_Task requirements_
Transcribe the listing below from its opening line up to and including the line that contains "the list [self.redspots]"; reproduce nothing else.

_Excerpted data_
(** * GridWorldEnv: a shallow embedding of [Extra Files/RL_Agent/env.py]

    The environment is a Python class whose methods mutate [self].  Each
    method is embedded as a function from the state before the call to the
    state after it, paired with what the method returns.  Python [int]s are
    [Z], Python [float]s are the kernel's binary64 numbers ([PrimFloat]),
    the list [self.redspots] of [(x, y)] tuples is a [list (Z * Z)] in
    append order, and the [info] dictionary, which always has the same four
    keys, is a record. *)

From Stdlib Require Import ZArith List Bool Lia String.
From Stdlib Require Import Floats.
Import ListNotations.

Set Warnings "-inexact-float".
Local Open Scope Z_scope.

(** ** Python primitives used by the source *)

Module Py.

(** What a call does: it returns a value or raises an exception. *)
Inductive outcome (A : Type) : Type :=
| Returned (a : A)
| Raised (exc : string).
Arguments Returned {A} a.
Arguments Raised {A} exc.

(** [range(a, b)] *)
Definition range (a b : Z) : list Z :=
  map (fun i => a + Z.of_nat i) (seq 0 (Z.to_nat (b - a))).

(** [float(n)] for an [int]: the nearest binary64 number.  (Python raises
    [OverflowError] beyond the binary64 range; the source converts grid
    coordinates and loop counters only.) *)
Definition float_of_int (n : Z) : float :=
  SF2Prim (binary_normalize prec emax n 0 false).

(** [max(a, b)] on floats: the first argument unless the second is
    strictly greater. *)
Definition fmax (a b : float) : float :=
  if PrimFloat.ltb a b then b else a.

(** Equality of two [(int, int)] tuples. *)
Definition tuple_eqb (p q : Z * Z) : bool :=
  (fst p =? fst q) && (snd p =? snd q).

(** [p in l] for a list of tuples. *)
Definition contains (l : list (Z * Z)) (p : Z * Z) : bool :=
  existsb (tuple_eqb p) l.

(** [np.array(l, dtype=np.float32)] keeps the length and rounds every
    entry to the nearest binary32 number (24-bit significand). *)
Definition float32 (f : float) : float :=
  match Prim2SF f with
  | S754_finite s m e =>
      SF2Prim (binary_normalize 24 128 (if s then Z.neg m else Z.pos m) e s)
  | _ => f
  end.

Definition array_float32 (l : list float) : list float := map float32 l.

End Py.

Import Py.

(** ** Actions *)

Definition UP : Z := 0.
Definition DOWN : Z := 1.
Definition LEFT : Z := 2.
Definition RIGHT : Z := 3.
Definition STAY : Z := 4.

(** [ACTION_NAMES.get(action, "UNKNOWN")] *)
Definition ACTION_NAMES_get (action : Z) : string :=
  if action =? UP then "UP"
  else if action =? DOWN then "DOWN"
  else if action =? LEFT then "LEFT"
  else if action =? RIGHT then "RIGHT"
  else if action =? STAY then "STAY"
  else "UNKNOWN".

(** ** The environment object *)

Record GridWorldEnv : Type := mkEnv {
  grid_dimensions : Z * Z;
  max_steps : Z;
  total_steps : Z;
  use_coppeliasim : bool;
  simulation_mode : bool;
  redspots : list (Z * Z);
  goal : Z * Z;
  x : Z;
  y : Z;
  init_loc : Z * Z;
  current_location : Z * Z
}.

(** The simulator blocks of [step] and [reset] run only under this test. *)
Definition coppelia_active (self : GridWorldEnv) : bool :=
  use_coppeliasim self && negb (simulation_mode self).

Definition manhattan (p q : Z * Z) : Z :=
  Z.abs (fst p - fst q) + Z.abs (snd p - snd q).

(** ** Observation encoder: [get_observation] *)

Definition cell_color (self : GridWorldEnv) (p : Z * Z) : float :=
  if contains (redspots self) p then 1.0%float
  else if tuple_eqb p (goal self) then 2.0%float
  else 0.0%float.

_Completed exercise_
(** * GridWorldEnv: a shallow embedding of [Extra Files/RL_Agent/env.py]

    The environment is a Python class whose methods mutate [self].  Each
    method is embedded as a function from the state before the call to the
    state after it, paired with what the method returns.  Python [int]s are
    [Z], Python [float]s are the kernel's binary64 numbers ([PrimFloat]),
    the list [self.redspots] of [(x, y)] tuples is a [list (Z * Z)] in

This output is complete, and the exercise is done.